:: PROBLEM DESCRIPTION ::
Below are the entries; state how many of their lines contain the string "Prop", and nothing more.

:: SOURCE RECORDS ::
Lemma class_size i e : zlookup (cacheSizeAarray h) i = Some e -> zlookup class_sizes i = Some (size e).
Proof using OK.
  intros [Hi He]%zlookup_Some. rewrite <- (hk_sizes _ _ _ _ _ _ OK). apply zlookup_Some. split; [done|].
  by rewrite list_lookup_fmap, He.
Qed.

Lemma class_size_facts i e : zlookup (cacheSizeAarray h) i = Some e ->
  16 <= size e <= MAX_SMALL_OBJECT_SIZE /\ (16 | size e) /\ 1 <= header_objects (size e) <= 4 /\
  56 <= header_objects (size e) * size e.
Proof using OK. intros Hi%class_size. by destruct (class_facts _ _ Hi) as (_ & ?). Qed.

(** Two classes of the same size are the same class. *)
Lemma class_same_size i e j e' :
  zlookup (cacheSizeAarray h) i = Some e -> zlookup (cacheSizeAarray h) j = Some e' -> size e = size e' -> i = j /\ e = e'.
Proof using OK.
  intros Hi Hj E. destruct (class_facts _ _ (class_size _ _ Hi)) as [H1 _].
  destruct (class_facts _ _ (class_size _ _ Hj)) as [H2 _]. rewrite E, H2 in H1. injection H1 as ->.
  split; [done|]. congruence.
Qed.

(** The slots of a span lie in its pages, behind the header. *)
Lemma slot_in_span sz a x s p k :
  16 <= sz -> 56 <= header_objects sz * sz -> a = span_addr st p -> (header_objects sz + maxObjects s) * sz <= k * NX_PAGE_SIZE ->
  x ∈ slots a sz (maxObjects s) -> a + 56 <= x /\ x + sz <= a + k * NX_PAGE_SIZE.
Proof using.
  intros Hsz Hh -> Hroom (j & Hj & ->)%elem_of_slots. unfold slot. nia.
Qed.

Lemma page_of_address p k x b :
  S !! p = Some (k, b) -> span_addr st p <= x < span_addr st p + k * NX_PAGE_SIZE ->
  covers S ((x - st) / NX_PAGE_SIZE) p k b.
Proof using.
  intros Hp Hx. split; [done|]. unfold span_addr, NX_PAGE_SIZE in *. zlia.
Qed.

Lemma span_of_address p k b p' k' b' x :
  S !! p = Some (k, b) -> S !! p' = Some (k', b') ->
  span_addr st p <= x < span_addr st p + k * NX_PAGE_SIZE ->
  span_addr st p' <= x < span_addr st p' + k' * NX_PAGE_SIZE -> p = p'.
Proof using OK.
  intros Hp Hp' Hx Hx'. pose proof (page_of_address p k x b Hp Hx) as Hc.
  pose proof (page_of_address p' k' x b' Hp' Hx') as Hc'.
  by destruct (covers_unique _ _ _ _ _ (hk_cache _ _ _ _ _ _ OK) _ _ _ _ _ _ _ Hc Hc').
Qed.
==
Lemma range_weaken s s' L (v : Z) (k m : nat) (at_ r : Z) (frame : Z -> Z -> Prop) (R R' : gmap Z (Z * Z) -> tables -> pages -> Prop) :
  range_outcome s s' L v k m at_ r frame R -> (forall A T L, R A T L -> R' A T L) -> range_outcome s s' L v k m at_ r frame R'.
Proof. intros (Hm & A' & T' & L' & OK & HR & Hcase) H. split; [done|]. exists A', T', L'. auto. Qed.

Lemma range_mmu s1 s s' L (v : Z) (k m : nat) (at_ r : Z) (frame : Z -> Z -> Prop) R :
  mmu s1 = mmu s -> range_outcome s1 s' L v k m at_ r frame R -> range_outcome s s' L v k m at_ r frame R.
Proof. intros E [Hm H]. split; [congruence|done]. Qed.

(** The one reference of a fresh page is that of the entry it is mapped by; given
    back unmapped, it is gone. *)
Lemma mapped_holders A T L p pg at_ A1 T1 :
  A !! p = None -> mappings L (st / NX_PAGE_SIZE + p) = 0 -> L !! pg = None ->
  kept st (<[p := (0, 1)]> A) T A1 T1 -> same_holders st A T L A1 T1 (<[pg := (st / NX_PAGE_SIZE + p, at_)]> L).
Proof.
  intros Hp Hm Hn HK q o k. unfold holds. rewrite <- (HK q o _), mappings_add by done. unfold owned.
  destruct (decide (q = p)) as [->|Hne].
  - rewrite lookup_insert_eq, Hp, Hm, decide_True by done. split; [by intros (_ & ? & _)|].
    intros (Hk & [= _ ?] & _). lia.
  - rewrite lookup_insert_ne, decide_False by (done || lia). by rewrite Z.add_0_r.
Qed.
---
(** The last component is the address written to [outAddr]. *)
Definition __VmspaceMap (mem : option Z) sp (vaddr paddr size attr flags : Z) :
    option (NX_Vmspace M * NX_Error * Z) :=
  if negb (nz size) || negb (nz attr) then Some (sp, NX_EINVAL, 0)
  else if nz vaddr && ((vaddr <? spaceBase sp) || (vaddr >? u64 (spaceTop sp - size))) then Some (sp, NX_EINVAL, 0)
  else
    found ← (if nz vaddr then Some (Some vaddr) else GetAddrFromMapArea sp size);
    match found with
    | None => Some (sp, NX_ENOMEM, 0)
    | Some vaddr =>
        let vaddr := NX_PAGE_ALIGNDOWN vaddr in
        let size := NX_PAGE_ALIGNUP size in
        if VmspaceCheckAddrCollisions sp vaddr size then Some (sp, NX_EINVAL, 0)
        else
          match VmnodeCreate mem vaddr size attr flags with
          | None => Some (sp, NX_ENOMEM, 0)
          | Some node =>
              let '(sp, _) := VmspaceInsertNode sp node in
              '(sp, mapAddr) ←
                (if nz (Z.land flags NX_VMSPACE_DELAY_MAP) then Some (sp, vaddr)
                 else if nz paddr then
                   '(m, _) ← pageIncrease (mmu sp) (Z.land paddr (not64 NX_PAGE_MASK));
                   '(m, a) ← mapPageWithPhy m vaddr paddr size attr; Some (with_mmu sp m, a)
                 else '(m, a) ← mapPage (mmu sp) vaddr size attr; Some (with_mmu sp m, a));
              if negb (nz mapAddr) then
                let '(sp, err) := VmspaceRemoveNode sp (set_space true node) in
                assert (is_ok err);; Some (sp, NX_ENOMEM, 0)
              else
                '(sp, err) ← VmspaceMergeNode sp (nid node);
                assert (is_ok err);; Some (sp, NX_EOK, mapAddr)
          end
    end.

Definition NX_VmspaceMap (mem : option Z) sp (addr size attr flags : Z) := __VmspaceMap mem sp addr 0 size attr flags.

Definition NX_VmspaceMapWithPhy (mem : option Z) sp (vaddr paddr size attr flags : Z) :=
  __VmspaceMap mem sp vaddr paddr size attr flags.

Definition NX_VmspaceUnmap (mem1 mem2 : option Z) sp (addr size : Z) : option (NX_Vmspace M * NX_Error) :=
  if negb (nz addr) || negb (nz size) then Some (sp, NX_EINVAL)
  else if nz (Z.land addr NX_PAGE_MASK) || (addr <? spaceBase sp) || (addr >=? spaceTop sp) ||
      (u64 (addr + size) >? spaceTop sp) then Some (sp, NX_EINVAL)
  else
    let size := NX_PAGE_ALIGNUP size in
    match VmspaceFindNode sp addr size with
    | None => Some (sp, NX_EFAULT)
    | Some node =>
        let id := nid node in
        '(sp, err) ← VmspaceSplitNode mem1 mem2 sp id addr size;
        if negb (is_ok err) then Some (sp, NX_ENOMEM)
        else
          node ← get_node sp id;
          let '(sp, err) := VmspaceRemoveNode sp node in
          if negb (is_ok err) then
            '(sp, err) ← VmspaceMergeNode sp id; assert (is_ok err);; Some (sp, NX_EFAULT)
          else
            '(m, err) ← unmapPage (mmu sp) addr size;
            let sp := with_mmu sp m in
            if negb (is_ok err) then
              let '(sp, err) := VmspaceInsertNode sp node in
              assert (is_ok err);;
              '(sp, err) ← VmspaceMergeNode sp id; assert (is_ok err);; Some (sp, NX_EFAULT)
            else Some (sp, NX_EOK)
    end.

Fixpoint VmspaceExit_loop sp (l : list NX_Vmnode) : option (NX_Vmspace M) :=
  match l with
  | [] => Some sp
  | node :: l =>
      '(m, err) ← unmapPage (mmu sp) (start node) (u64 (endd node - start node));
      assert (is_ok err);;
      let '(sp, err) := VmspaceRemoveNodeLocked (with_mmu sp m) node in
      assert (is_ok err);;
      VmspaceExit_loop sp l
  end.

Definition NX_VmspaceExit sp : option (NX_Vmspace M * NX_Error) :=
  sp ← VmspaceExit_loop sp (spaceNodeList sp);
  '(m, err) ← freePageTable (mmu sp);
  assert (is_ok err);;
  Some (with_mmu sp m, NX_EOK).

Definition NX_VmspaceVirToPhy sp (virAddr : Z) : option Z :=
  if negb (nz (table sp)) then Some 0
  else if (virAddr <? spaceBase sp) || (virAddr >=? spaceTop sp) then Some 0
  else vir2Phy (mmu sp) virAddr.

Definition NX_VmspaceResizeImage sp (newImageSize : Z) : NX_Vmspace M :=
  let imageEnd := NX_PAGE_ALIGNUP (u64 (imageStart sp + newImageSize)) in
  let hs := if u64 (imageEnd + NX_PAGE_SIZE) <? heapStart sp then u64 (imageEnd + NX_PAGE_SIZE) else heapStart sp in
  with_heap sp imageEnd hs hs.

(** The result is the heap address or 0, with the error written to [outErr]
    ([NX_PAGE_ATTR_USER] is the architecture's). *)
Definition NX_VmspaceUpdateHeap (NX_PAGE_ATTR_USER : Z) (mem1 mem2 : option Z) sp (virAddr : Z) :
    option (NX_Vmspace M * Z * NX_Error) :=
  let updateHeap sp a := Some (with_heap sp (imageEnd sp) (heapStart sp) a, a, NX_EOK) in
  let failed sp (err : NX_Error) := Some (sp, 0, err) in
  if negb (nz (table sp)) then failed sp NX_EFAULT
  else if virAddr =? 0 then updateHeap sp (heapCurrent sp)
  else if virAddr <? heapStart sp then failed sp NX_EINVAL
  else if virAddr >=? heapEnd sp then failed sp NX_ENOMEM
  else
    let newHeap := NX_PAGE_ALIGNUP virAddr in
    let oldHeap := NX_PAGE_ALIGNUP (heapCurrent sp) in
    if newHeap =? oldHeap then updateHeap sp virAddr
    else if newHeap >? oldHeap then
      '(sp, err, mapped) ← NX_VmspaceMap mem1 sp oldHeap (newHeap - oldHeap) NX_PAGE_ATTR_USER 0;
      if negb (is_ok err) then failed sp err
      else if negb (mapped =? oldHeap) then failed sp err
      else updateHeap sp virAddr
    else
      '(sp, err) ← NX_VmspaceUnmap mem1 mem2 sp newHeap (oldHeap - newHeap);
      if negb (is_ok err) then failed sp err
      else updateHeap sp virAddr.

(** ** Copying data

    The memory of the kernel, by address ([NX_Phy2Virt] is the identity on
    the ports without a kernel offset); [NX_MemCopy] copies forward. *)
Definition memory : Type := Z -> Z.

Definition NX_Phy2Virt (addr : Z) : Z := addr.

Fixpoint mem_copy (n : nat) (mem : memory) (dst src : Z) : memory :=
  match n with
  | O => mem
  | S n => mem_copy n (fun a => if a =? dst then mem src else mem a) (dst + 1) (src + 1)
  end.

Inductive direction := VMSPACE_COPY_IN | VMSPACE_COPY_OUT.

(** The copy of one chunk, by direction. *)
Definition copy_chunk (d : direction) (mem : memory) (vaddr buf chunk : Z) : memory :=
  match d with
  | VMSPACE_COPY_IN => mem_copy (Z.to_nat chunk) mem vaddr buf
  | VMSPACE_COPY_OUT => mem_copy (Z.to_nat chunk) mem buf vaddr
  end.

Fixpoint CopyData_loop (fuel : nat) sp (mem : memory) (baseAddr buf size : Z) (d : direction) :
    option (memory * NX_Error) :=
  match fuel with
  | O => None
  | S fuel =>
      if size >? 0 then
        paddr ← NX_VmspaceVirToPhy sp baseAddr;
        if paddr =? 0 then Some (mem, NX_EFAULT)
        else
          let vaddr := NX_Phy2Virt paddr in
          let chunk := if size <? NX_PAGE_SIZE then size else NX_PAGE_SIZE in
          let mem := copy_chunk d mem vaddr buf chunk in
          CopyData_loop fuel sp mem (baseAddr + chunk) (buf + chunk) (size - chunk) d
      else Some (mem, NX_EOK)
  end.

:: TASK RESULT ::
2